Biomarkers to help identify negative effects
The scientists involved in GMSAFOOD, a research project funded by the EU for the past three years, had set themselves the objective of using biomarkers to carry out a more thorough search for potential adverse effects of GM food on health. Biomarkers are biological traits of an organism that can be measured objectively and can indicate potential abnormal processes in the body. They include simple anatomical traits like growth rate, and certain substances in the body that can indicate immunological or allergic reactions to a food. The aim was to identify suitable biomarkers in the animal experiment using pigs, mice and salmon that can indicate negative health effects, and to test whether they can be used in humans with the help of modern bioinformatics methods. The biomarkers could then be used to conduct more sensitive checks for actual effects of approved GM foods on humans and animals as part of post market monitoring.

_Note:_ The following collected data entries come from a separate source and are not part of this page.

(** A successful ingest is exactly the request: one handle per file in order
    with the file's index, each token addressing content whose streamed SHA-256 is
    the declared one, all of it in the store, and nothing else added or removed. *)
Theorem ingest_ok_exact validated priority store dist handles store' dist' :
  ingest_bundle open_nofollow validated priority store dist = (Ok handles, store', dist') →
  Forall2 (λ f h, ib_file_index h = file_index f ∧ ingested_as open_nofollow f (ib_blob_token h))
    (vb_files validated) handles ∧
  list_local_blobs store' = list_local_blobs store ∪ list_to_set ((λ h, bt_hash (ib_blob_token h)) <$> handles).
Proof.
  unfold ingest_bundle. destruct (ingest_files _ _ _ _ store) as [[tokens|e] store1] eqn:Hi; [|done].
  apply ingest_files_inv in Hi as (new & -> & Hnew & Hinv); [|unfold phase_inv; set_solver].
  cbn [app] in *. intros Hd. pose proof (Forall2_length _ _ _ Hnew) as Hlen.
  apply distribute_files_inv in Hd as (-> & hs & -> & Hhs); [|done]. cbn [app]. unfold phase_inv in Hinv.
  assert ((λ h, bt_hash (ib_blob_token h)) <$> hs = bt_hash <$> new) as ->.
  { clear -Hhs Hlen. revert new hs Hhs Hlen. induction (vb_files validated) as [|f fs IH];
      intros [|t ts] hs Hhs Hlen; inversion Hhs; simplify_eq/=; try done.
    destruct_and!. f_equal; [congruence|]. by apply IH. }
  split; [|done]. clear Hinv. revert hs Hhs.
  induction Hnew as [|f t fs ts Hft Hrest IH]; intros hs Hhs; inversion Hhs as [|? h ? hs' [Hidx Htok] Hhs']; subst.
  - constructor.
  - cbn [fst snd] in *. constructor; [|apply IH; [by simplify_eq/=|done]]. split; [done|]. by rewrite Htok.
Qed.

(** A failed ingest is rolled back: whatever step fails, every blob that
    was in the store before the request is still there, unless its content is that
    of a file of the request that does not match its declared hash; and when
    deletions succeed nothing the request created is left. *)
Theorem failed_ingest_rolls_back validated priority store dist e store' dist' :
  ingest_bundle open_nofollow validated priority store dist = (Err e, store', dist') →
  (∀ h, h ∈ list_local_blobs store → ¬ mismatched open_nofollow (vb_files validated) h →
     h ∈ list_local_blobs store') ∧
  ((∀ h b, is_ok (delete_blob h b).1 = true) → list_local_blobs store' ⊆ list_local_blobs store).
Proof.
  unfold ingest_bundle. destruct (ingest_files _ _ _ _ store) as [[tokens|e'] store1] eqn:Hi;
    (apply ingest_files_inv in Hi; [|unfold phase_inv; set_solver]).
  - destruct Hi as (new & -> & Hnew & Hinv). cbn [app] in *. intros Hd.
    apply distribute_files_inv in Hd; [|by apply Forall2_length in Hnew]. subst store'.
    unfold phase_inv in Hinv.
    destruct (rollback_restores (list_local_blobs store) new store1) as [Hlo Hhi]; [set_solver..|].
    split; [|done]. intros h Hh _. by apply Hlo.
  - intros ?; simplify_eq. done.
Qed.

(** A hash mismatch deletes content the store held before the request: when
    a file's content is already in the store but does not match the hash declared
    for it, ingesting it fails and the pre-existing blob is gone. *)
Theorem mismatch_deletes_pre_existing_blob file rest scope id priority store dist chunks :
  open_nofollow (absolute_path file) = Ok chunks →
  Journal.sha256 (mjoin chunks) ≠ Validate.sha256 file →
  blob_hash (mjoin chunks) ∈ list_local_blobs store →
  is_ok (create_blob_from_stream (mjoin chunks) (Some (size_bytes file)) (build_blob_metadata file) store).1 = true →
  (∀ h b, is_ok (delete_blob h b).1 = true) →
  let '(r, store', _) :=
    ingest_bundle open_nofollow (mkValidatedBundle (file :: rest) scope id) priority store dist in
  is_ok r = false ∧ blob_hash (mjoin chunks) ∉ list_local_blobs store'.
Proof.
  intros Ho Hsha Hin Hc Hdel. unfold ingest_bundle. cbn [vb_files vb_scope ingest_files].
  unfold ingest_file. rewrite Ho, tee_read_both.
  destruct (create_blob_from_stream _ _ _ store) as [[t|e] store1] eqn:Hcr; [|done].
  destruct (create_ok _ _ _ _ _ _ Hcr) as [Hh Hl]. rewrite bool_decide_false by done. cbn.
  split; [done|]. destruct (delete_blob_local (bt_hash t) store1) as [->|[Hd _]]; [|by rewrite Hdel in Hd].
  rewrite Hh. set_solver.
Qed.
Record FileIdentity := mkFileIdentity {
  fi_root_name : string;
  fi_relative_path : string;
  fi_size_bytes : Z;
  fi_sha256 : vec byte 32;
}.

#[global] Instance FileIdentity_eq_dec : EqDecision FileIdentity.
Proof. solve_decision. Defined.

Definition BundleIdentity : Type := list FileIdentity.

Definition file_identity_from_validated (file : ValidatedFile) : FileIdentity :=
  mkFileIdentity (root_name file) (relative_path file) (size_bytes file) (sha256 file).

Definition identity_from_validated (files : list ValidatedFile) : BundleIdentity :=
  file_identity_from_validated <$> files.

Record AttachmentHandleRecord := mkHandleRecord {
  hr_file_index : nat;
  hr_blob_token_hash : string;
  hr_distribution_handle : DistributionHandle;
  hr_content_type : option string;
  hr_display_name : option string;
}.

Definition distribution_id (h : AttachmentHandleRecord) : string :=
  dh_distribution_id (hr_distribution_handle h).

Inductive BundleStatus := Pending | InProgress | Completed | Partial | Failed | Cancelled.

#[global] Instance BundleStatus_eq_dec : EqDecision BundleStatus.
Proof. solve_decision. Defined.

Definition is_terminal (s : BundleStatus) : bool :=
  match s with Completed | Partial | Failed | Cancelled => true | _ => false end.

Definition allows_reuse_with_different_files (s : BundleStatus) : bool :=
  match s with Failed | Cancelled => true | _ => false end.

Record BundleRecord := mkBundleRecord {
  bundle_id : string;
  identity : BundleIdentity;
  handles : list AttachmentHandleRecord;
  status : BundleStatus;
  created_at : Z;
  last_touched_at : Z;
}.

Definition bundle_record_new (now : Z) (id : string) (ident : BundleIdentity) (hs : list AttachmentHandleRecord) : BundleRecord :=
  mkBundleRecord id ident hs Pending now now.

Experiments with pigs, salmon and mice
In their studies, the researchers from Ireland, Norway, Austria, Hungary, Australia and Turkey fed two different GM plants to the trial animals. One was the Bt maize MON810, which has been authorized in Europe since 1998 and was grown on over 100,000 hectares in Spain and Portugal last year.

The other was a type of GM pea developed in Australia that carries the gene for an amylase inhibitor taken from beans. This protein gives the peas resistance to the cowpea weevil. A study published in 2005 came to the conclusion that the new protein in the pea could trigger allergic reactions in humans and animals. The protein did not, it claimed, cause these effects in the bean. As a result, this GM crop has never been submitted for authorization.

The feeding experiments, some of which lasted the entire lifetime of the animals, found no negative changes in the metabolism of pigs, salmon or mice. The progeny of the animals fed on the GM plants were also included in the assessment, but the researchers did not find any negative effects.

In the allergy tests, it was found that the bean protein in the GM peas can trigger allergic reactions in mice. However, the GMSAFOOD researchers say this effect was predictable because the natural amylase inhibitor protein in the bean triggered very similar reactions in the experiments they conducted. This could therefore be taken into account in a risk assessment for the authorization of such plants.